# [Task brief]
Lines from the entries below that hold "Require" form the answer; copy all of them.

Collected data entries
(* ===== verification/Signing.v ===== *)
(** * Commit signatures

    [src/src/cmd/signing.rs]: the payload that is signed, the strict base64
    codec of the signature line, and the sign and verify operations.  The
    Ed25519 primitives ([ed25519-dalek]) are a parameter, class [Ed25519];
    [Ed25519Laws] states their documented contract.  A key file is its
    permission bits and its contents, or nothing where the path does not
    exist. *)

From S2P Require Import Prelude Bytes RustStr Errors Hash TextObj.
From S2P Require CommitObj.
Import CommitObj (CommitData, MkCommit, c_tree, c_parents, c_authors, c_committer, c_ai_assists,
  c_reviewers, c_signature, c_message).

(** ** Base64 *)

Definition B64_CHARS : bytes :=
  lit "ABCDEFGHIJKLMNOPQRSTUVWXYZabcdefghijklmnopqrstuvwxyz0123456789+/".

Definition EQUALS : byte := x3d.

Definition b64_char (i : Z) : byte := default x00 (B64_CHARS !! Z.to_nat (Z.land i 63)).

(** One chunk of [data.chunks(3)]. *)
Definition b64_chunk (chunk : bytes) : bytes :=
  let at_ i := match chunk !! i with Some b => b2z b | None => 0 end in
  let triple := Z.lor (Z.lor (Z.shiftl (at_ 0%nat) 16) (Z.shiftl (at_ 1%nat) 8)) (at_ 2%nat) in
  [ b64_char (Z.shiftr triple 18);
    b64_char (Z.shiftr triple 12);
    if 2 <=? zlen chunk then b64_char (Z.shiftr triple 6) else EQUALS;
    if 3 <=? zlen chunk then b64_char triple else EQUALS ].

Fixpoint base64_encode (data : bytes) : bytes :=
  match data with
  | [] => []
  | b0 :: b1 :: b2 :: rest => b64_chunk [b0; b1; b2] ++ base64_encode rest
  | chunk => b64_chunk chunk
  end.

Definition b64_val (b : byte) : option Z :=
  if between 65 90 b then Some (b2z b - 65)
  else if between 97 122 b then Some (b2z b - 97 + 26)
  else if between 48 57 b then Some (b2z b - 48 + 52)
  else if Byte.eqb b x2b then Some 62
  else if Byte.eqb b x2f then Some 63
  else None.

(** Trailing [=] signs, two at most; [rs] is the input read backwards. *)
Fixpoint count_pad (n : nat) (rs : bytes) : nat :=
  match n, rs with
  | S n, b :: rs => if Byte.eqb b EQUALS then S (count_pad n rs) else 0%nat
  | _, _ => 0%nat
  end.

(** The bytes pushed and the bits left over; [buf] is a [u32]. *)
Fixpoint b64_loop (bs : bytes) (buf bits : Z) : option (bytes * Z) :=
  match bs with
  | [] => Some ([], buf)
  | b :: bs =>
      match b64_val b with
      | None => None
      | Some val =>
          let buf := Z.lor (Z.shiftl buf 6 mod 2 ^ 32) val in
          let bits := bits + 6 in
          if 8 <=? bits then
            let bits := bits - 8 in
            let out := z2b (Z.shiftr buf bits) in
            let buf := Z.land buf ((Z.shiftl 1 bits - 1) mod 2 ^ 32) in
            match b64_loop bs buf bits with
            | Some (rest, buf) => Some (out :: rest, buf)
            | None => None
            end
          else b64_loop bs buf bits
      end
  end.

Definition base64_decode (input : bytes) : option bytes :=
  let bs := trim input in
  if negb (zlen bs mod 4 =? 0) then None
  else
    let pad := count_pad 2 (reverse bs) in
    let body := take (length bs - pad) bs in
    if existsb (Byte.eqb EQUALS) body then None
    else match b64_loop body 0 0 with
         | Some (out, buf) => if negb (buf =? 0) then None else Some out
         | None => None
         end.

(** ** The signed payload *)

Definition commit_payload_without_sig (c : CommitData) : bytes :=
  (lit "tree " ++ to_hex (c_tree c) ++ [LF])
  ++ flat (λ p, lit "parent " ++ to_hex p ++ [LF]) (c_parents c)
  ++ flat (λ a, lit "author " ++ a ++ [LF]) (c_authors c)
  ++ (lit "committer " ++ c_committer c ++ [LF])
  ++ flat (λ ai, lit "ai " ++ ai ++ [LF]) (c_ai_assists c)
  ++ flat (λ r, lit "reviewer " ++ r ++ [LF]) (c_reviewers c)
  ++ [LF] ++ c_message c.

# [Solution for this exercise]
From S2P Require Import Prelude Bytes RustStr Errors Hash TextObj.
From S2P Require CommitObj.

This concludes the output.